As self-serve options evolve and become widespread for guests at hotels, hoteliers are mindful to not lose the human element entirely.
REPORT FROM THE U.S.—From check-in and check-out to food pantries and even wine and champagne dispensers, the self-serve movement in the hotel industry continues to grow and evolve.
Guests love the convenience of these options, according to hoteliers, but from an operational standpoint, self-serve isn’t as simple as it might seem.
First, self-serve doesn’t necessarily mean no hotel staff support. Hotels still need to have people oversee these systems and be available to guests in case there are any glitches. There is also a cost element in adopting the systems.
Still, it’s worth it to expand self-serve options to grow guest satisfaction and keep up with competitors, sources said.
“Guests in general appreciate opportunities to get what they need in a more efficient and timely manner on a self-service basis. No one likes to wait in line,” said David Sangree, president of Hotel & Leisure Advisors.
Self-service food pantries are common for complimentary breakfast, but less common for paid situations, he said.
“Guests like to have the option to utilize the self-service options and expect it for larger, group-oriented properties,” Sangree said. “I think the future of these options is that they will continue to proliferate and the cost to install them will decline, allowing greater acceptance throughout hotels, similar to airlines.”
In a recent survey of 2,654 consumers by the Travel Leaders Group, 78% of respondents said they would like to see self-serve kiosks more widely available for check-in.
Meeting guest needs
However, self-service options must make sense for a particular property and its guests, said Vikram Sood, SVP of operations for RAR Hospitality.
For instance, The Lafayette Hotel in San Diego will be installing a self-serve wine and champagne dispenser in its gift shop at the end of this year, he said. A front-desk employee will help oversee the use of this dispenser—to ensure the technology is working properly, that is filled up and not running out of drinks, and of course, to ensure that only guests of legal drinking age are using it.
“The client base for this hotel is young millennials, so doing something like this makes sense for these guests and is relevant to them,” Sood said. “That human element is still very important for this kind of technology.”
Embassy Suites by Hilton recently launched two new dining concepts, both of which offer self-serve options, said Dianna Vaughan, Hilton’s global head and SVP of all-suite brands.
The brand’s full-service restaurant includes a grab-and-go extension called the BKB Market, located near the front desk, which offers packaged salads, sandwiches, and snacks and beverages. Embassy’s E’Terie Bar and Grill also includes the E’Terie Food To Go Market, which provides grab-and-go salads, sandwiches, and a variety of snacks and bottled beverages.
Homewood Suites by Hilton properties also offer guests a 24-hour Suite Shop convenience store, where they can find a wide variety of snacks as well as cold bottled beverages, Vaughan added. Home2 Suites by Hilton properties have the Home2 MKT, a 24/7 on-site store that stocks groceries and toiletries. Hilton all-suite brands also offer self-serve, complimentary breakfast for guests.

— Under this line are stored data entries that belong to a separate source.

(** X10: a key handler throws exactly when it is called without an
    argument, when it is called with [null] while [window.event] is
    undefined, or when the scene index is neither the sentinel nor a
    position of the scene list. *)
Theorem key_dispatch_throws_iff :
  key_dispatch method handled window_event event me = None <->
  event = EventUndefined \/
  (event = EventNull /\ window_event = None) \/
  (sceneIndex me <> -1 /\
   (sceneIndex me < 0 \/ Z.of_nat (length (scenes me)) <= sceneIndex me)).
Proof.
  unfold key_dispatch, event_keyCode.
  destruct event as [| | ev], window_event as [wev |]; cbn;
    try (split; [intros _; left; reflexivity | reflexivity]);
    try (split; [intros _; right; left; split; reflexivity | reflexivity]).
  all: destruct (Z.eqb_spec (sceneIndex me) (-1)) as [Hs | Hs]; cbn.
  all: try (split; [discriminate
                   | intros [? | [[? ?] | [? ?]]]; congruence]).
  all: destruct (Z.ltb_spec (sceneIndex me) 0) as [Hneg | Hpos].
  all: try (split; [intros _; right; right; split; [exact Hs | left; exact Hneg]
                   | reflexivity]).
  all: destruct (scenes me !! Z.to_nat (sceneIndex me)) as [c |] eqn:Hc.
  all: try (apply lookup_lt_Some in Hc;
            split; [destruct (handled c _); discriminate
                   | intros [? | [[? ?] | [_ [? | ?]]]]; try discriminate; lia]).
  all: apply lookup_ge_None in Hc;
       split; [intros _; right; right; split; [exact Hs | right; lia] | reflexivity].
Qed.

(** X11: with the index at the sentinel -- before the first frame and while
    the end scene is current -- a key event reaches no scene; otherwise the
    scene at the index is offered the key, and the default action is
    prevented exactly when it reports the key handled and the event object
    was passed in. *)
Theorem key_dispatch_target keyCode' :
  event_keyCode window_event event = Some keyCode' ->
  (sceneIndex me = -1 ->
     key_dispatch method handled window_event event me = Some []) /\
  (forall c,
     0 <= sceneIndex me -> scenes me !! Z.to_nat (sceneIndex me) = Some c ->
     key_dispatch method handled window_event event me
     = Some (method c keyCode' ::
             if handled c keyCode' && event_truthy event
             then [PreventDefault; StopPropagation] else [])).
Proof.
  intros Hk. unfold key_dispatch. rewrite Hk. split.
  - intros ->. reflexivity.
  - intros c Hpos Hc.
    destruct (Z.eqb_spec (sceneIndex me) (-1)) as [Hs | Hs]; [lia |]. cbn.
    destruct (Z.ltb_spec (sceneIndex me) 0) as [Hneg | _]; [lia |].
    rewrite Hc. destruct (handled c keyCode'), event; reflexivity.
Qed.

End KeyDispatch.

Lemma key_dispatch_throws_iff_witness :
  onkeydown (fun _ _ => false) (Some (mkKeyEvent 32)) EventUndefined demo_game = None /\
  onkeydown (fun _ _ => false) None EventNull demo_game = None /\
  onkeyup (fun _ _ => false) None (EventObject (mkKeyEvent 32))
    {| scenes := [0%nat; 1%nat]; endScene := Some 2%nat;
       currentScene := Some 1%nat; sceneIndex := 5 |} = None.
Proof.
  split; [| split].
  - apply (key_dispatch_throws_iff OnKeyDownHandler (fun _ _ => false)
             (Some (mkKeyEvent 32)) EventUndefined demo_game).
    left. reflexivity.
  - apply (key_dispatch_throws_iff OnKeyDownHandler (fun _ _ => false) None EventNull
             demo_game).
    right. left. split; reflexivity.
  - apply (key_dispatch_throws_iff OnKeyUpHandler (fun _ _ => false) None
             (EventObject (mkKeyEvent 32))).
    right. right. cbn. lia.
Defined.

Lemma key_dispatch_target_witness :
  event_keyCode None (EventObject (mkKeyEvent 32)) = Some 32 /\
  onkeydown (fun _ _ => true) None (EventObject (mkKeyEvent 32)) demo_game = Some [] /\
  onkeydown (fun _ _ => true) None (EventObject (mkKeyEvent 32))
    {| scenes := [0%nat; 1%nat]; endScene := Some 2%nat;
       currentScene := Some 1%nat; sceneIndex := 1 |}
  = Some [OnKeyDownHandler 1%nat 32; PreventDefault; StopPropagation].
Proof.
  split; [reflexivity |]. split.
  - exact (proj1 (key_dispatch_target OnKeyDownHandler (fun _ _ => true) None
                    (EventObject (mkKeyEvent 32)) demo_game 32 eq_refl) eq_refl).
  - exact (proj2 (key_dispatch_target OnKeyDownHandler (fun _ _ => true) None
                    (EventObject (mkKeyEvent 32))
                    {| scenes := [0%nat; 1%nat]; endScene := Some 2%nat;
                       currentScene := Some 1%nat; sceneIndex := 1 |} 32 eq_refl)
             1%nat ltac:(cbn; lia) eq_refl).
Defined.

(** ** The image preloader *)

Lemma onload_inv p p' :
  onload p = Some p' ->
  images p' = images p /\ callback p' = callback p /\ counter p' = counter p + 1 /\
  called p' = called p ++
    (if counter p + 1 =? Z.of_nat (length (images p))
     then match callback p with Some fn => [fn] | None => [] end
     else []).
Proof.
  unfold onload.
  destruct (counter p + 1 =? Z.of_nat (length (images p)));
    [destruct (callback p); [| discriminate] |];
    intros [= <-]; cbn; rewrite ?app_nil_r; auto.
Qed.

Lemma onload_with_callback p fn :
  callback p = Some fn -> exists p1, onload p = Some p1.
Proof.
  intros Hcb. unfold onload. rewrite Hcb.
  destruct (counter p + 1 =? Z.of_nat (length (images p))); eauto.
Qed.

Lemma onloads_called fn : forall k p,
  callback p = Some fn ->
  exists p', onloads k p = Some p' /\
    images p' = images p /\ callback p' = Some fn /\
    counter p' = counter p + Z.of_nat k /\
    called p' = called p ++
      (if (counter p <? Z.of_nat (length (images p))) &&
          (Z.of_nat (length (images p)) <=? counter p + Z.of_nat k)
       then [fn] else []).
Proof.
  induction k as [| k IH]; intros p Hcb.
  - exists p. cbn [onloads]. split; [reflexivity |].
    repeat split; try assumption; try lia.
    destruct (Z.ltb_spec (counter p) (Z.of_nat (length (images p))));
      destruct (Z.leb_spec (Z.of_nat (length (images p))) (counter p + Z.of_nat 0));
      cbn; try lia; now rewrite app_nil_r.
  - cbn [onloads].
    destruct (onload p) as [p1 |] eqn:H1.
    2:{ destruct (onload_with_callback p fn Hcb) as [p1 Hp1]. congruence. }
    destruct (onload_inv p p1 H1) as (Hi & Hc & Hn & Hcalled).
    rewrite Hcb in Hcalled.
    destruct (IH p1 ltac:(congruence)) as (p' & Hrun & Hi' & Hc' & Hn' & Hcalled').
    exists p'. split; [exact Hrun |].
    split; [congruence |]. split; [exact Hc' |]. split; [lia |].
    rewrite Hcalled', Hcalled, Hi, Hn, <- app_assoc. f_equal.
    destruct (Z.eqb_spec (counter p + 1) (Z.of_nat (length (images p))));
      destruct (Z.ltb_spec (counter p + 1) (Z.of_nat (length (images p))));
      destruct (Z.ltb_spec (counter p) (Z.of_nat (length (images p))));
      destruct (Z.leb_spec (Z.of_nat (length (images p)))
                  (counter p + 1 + Z.of_nat k));
      destruct (Z.leb_spec (Z.of_nat (length (images p)))
                  (counter p + Z.of_nat (S k)));
      cbn; try lia; reflexivity.
Qed.

Lemma load_images_inv : forall l h h',
  load_images l h = Some h' ->
  (forall r, In r l -> exists i, h' !! r = Some i /\ img_src i = img_url i) /\
  (forall r, ~ In r l -> h' !! r = h !! r) /\
  (forall r i, h !! r = Some i ->
     exists i', h' !! r = Some i' /\ img_url i' = img_url i).
Proof.
  induction l as [| r0 l IH]; intros h h' H; cbn [load_images] in H.
  - injection H as <-. split; [intros r [] |]. split; [reflexivity | eauto].
  - destruct (h !! r0) as [i0 |] eqn:H0; [| discriminate].
    destruct (IH _ _ H) as (Hin & Hout & Hurl).
    split; [| split].
    + intros r [<- | Hr].
      * destruct (Hurl r0 {| img_url := img_url i0; img_src := img_url i0 |})
          as (i' & Hi' & Hu); [apply lookup_insert_eq |].
        destruct (in_dec Nat.eq_dec r0 l) as [Hl | Hl]; [apply Hin; exact Hl |].
        exists {| img_url := img_url i0; img_src := img_url i0 |}.
        split; [| reflexivity].
        rewrite (Hout r0 Hl). apply lookup_insert_eq.
      * apply Hin. exact Hr.
    + intros r Hr. rewrite Hout by (intros Hl; apply Hr; right; exact Hl).
      apply lookup_insert_ne. intros ->. apply Hr. left. reflexivity.
    + intros r i Hi.
      destruct (decide (r0 = r)) as [<- | Hne].
      * destruct (Hurl r0 {| img_url := img_url i0; img_src := img_url i0 |})
          as (i' & Hi' & Hu); [apply lookup_insert_eq |].
        exists i'. split; [exact Hi' |]. cbn in Hu. congruence.
      * apply Hurl. rewrite lookup_insert_ne by exact Hne. exact Hi.
Qed.

Section Preloading.

Variables (fn : nat) (p : Preloader) (h : gmap ImgRef Img).
Variables (p' : Preloader) (h' : gmap ImgRef Img).

Hypothesis Hstart : onLoadCallback fn (p, h) = Some (p', h').

Lemma onLoadCallback_inv :
  load_images (images p) h = Some h' /\
  p' = {| images := images p; callback := Some fn; counter := 0;
          called := called p |}.
Proof.
  unfold onLoadCallback in Hstart.
  destruct (load_images (images p) h) as [h1 |]; [| discriminate].
  injection Hstart as <- <-. auto.
Qed.

(** X13: once [onLoadCallback(fn)] has run, [fn] is called exactly once, by
    the load that brings the count to the number of registered images; it
    is never called when no image is registered, and loads counted before
    [onLoadCallback] are forgotten. *)
Theorem preloader_calls_back_once k :
  exists q,
    onloads k p' = Some q /\
    called q = called p ++
      (if (1 <=? Z.of_nat (length (images p))) &&
          (Z.of_nat (length (images p)) <=? Z.of_nat k)
       then [fn] else []).
Proof.
  destruct onLoadCallback_inv as [_ ->].
  destruct (onloads_called fn k
              {| images := images p; callback := Some fn; counter := 0;
                 called := called p |} eq_refl)
    as (q & Hq & _ & _ & _ & Hcalled).
  exists q. split; [exact Hq |]. cbn in Hcalled. rewrite Hcalled. f_equal.
  destruct (Z.ltb_spec 0 (Z.of_nat (length (images p))));
    destruct (Z.leb_spec 1 (Z.of_nat (length (images p)))); try lia; reflexivity.
Qed.

End Preloading.

(** X14: [onLoadCallback] points every registered image's [src] at the url
    stored on it, keeps every url, and leaves all other images alone. *)
Theorem onLoadCallback_sets_sources fn p h p' h' :
  onLoadCallback fn (p, h) = Some (p', h') ->
  (forall r, In r (images p) ->
     exists i, h' !! r = Some i /\ img_src i = img_url i) /\
  (forall r i, h !! r = Some i ->
     exists i', h' !! r = Some i' /\ img_url i' = img_url i) /\
  (forall r, ~ In r (images p) -> h' !! r = h !! r).
Proof.
  intros Hstart.
  destruct (onLoadCallback_inv _ _ _ _ _ Hstart) as [Hload _].
  destruct (load_images_inv _ _ _ Hload) as (Hin & Hout & Hurl). auto.
Qed.

Lemma preloader_calls_back_once_witness :
  exists st q,
    onLoadCallback 7%nat
      ({| images := [0%nat; 1%nat]; callback := None; counter := 1; called := [] |},
       two_images) = Some st /\
    onloads 2 (fst st) = Some q /\ called q = [7%nat].
Proof.
  eexists.
  assert (Hstart : onLoadCallback 7%nat
            ({| images := [0%nat; 1%nat]; callback := None; counter := 1; called := [] |},
             two_images) = Some (?[p'], ?[h'])) by (vm_compute; reflexivity).
  destruct (preloader_calls_back_once 7%nat _ _ _ _ Hstart 2) as (q & Hq & Hcalled).
  exists q. split; [exact Hstart |]. split; [exact Hq | exact Hcalled].
Defined.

“When it comes to cost, hoteliers must ensure two things: One, that what is being offered is truly what guests want; and two, that the offerings are included in such a way that additional revenue generators are included for owners,” Vaughan said.
Hilton also offers guests the ability to use their mobile phones as digital room keys and to select rooms with digital check-in, allowing them to bypass the front desk.
These offerings do still require some servicing by staff, Vaughan said. For example, hotel employees must keep products stocked and the spaces clean. Self-serve areas also still provide opportunities for staff to connect with guests, she said.
RLH Corporation utilizes its mobile app and messaging to make self-serve options available to its guests, said Chief Information Officer John Edwards.
Guests visiting RLHC hotels can also check in and access their rooms via the digital key on the app, allowing them to bypass the registration desk. In several of its hotel lobbies, the company also features an Infoglass touchscreen display, which acts like a self-service concierge, Edwards said. New self-service iPad kiosks will soon be available for check-in, and guests will also be able to contact customer support from the iPad if they have questions, need assistance or want to submit a room upgrade request.
RLH still offers check-in at the front desk and those associates monitor the self-serve options, so there are no added costs, Edwards added.
“We understand that sometimes guests don’t prefer engaging with people during travel, so we created a way for people to make requests, communicate with our guest-service teams, arrive, check in, proceed directly to their room and even check out,” he said. “We are continuing to see a significant increase in guest communications prior to arrival using our mobile app and SMS messages.”